*** Opening of Record set ***
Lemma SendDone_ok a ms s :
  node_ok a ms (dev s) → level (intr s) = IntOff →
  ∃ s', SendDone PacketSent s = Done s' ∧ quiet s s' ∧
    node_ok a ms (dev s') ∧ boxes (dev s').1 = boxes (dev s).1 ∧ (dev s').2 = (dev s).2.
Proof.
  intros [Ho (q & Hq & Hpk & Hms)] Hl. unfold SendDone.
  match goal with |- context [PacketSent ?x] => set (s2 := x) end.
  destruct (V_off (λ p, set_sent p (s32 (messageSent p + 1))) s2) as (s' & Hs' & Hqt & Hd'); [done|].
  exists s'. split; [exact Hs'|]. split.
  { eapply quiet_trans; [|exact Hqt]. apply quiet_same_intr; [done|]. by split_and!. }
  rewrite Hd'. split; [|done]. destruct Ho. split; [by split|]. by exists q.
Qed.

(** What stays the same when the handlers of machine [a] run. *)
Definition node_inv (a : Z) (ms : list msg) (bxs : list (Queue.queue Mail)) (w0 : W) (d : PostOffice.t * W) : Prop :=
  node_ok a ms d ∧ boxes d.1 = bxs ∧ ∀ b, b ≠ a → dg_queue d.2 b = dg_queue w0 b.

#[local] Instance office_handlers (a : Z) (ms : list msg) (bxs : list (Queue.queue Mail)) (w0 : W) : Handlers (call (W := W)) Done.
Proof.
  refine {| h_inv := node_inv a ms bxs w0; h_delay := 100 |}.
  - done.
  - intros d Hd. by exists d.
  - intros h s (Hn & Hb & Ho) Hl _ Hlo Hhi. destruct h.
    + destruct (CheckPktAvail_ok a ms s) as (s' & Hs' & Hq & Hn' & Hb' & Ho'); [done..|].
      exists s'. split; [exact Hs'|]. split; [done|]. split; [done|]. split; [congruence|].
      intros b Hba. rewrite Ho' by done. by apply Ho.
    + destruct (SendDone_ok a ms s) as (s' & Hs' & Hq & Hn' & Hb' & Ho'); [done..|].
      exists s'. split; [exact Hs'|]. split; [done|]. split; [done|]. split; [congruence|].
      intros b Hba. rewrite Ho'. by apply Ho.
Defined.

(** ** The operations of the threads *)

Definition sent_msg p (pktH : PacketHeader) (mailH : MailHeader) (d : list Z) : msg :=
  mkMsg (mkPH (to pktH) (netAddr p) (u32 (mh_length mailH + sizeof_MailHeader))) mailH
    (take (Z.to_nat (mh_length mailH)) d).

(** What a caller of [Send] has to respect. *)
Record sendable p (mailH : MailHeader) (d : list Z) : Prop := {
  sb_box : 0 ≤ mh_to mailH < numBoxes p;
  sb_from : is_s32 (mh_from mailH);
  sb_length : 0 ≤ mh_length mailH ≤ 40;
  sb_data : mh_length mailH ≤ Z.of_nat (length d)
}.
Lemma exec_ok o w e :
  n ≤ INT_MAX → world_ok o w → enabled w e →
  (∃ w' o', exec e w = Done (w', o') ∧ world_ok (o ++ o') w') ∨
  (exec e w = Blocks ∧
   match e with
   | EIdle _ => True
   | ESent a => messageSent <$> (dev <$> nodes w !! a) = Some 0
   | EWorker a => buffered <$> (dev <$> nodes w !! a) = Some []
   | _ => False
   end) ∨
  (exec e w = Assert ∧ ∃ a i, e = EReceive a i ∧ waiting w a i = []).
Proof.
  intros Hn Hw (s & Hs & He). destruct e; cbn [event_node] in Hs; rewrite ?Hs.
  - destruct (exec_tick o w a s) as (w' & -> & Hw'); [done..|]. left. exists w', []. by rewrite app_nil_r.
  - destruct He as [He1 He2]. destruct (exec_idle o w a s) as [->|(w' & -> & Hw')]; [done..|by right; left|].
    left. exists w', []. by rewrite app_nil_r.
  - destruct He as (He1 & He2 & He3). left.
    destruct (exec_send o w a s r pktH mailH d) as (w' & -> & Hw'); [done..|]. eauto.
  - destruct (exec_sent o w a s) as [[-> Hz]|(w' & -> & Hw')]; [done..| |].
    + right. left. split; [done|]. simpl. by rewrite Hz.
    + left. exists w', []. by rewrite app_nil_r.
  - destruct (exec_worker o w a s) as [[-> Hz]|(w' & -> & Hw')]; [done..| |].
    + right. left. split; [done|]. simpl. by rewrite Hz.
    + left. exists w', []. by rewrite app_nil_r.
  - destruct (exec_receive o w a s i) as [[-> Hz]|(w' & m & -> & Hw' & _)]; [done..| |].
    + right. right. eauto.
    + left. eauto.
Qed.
*** Close of Record set ***
Problem statement: All lines in the entries above that include "messageSent" should be found and copied.

Solution:
  destruct (V_off (λ p, set_sent p (s32 (messageSent p + 1))) s2) as (s' & Hs' & Hqt & Hd'); [done|].
   | ESent a => messageSent <$> (dev <$> nodes w !! a) = Some 0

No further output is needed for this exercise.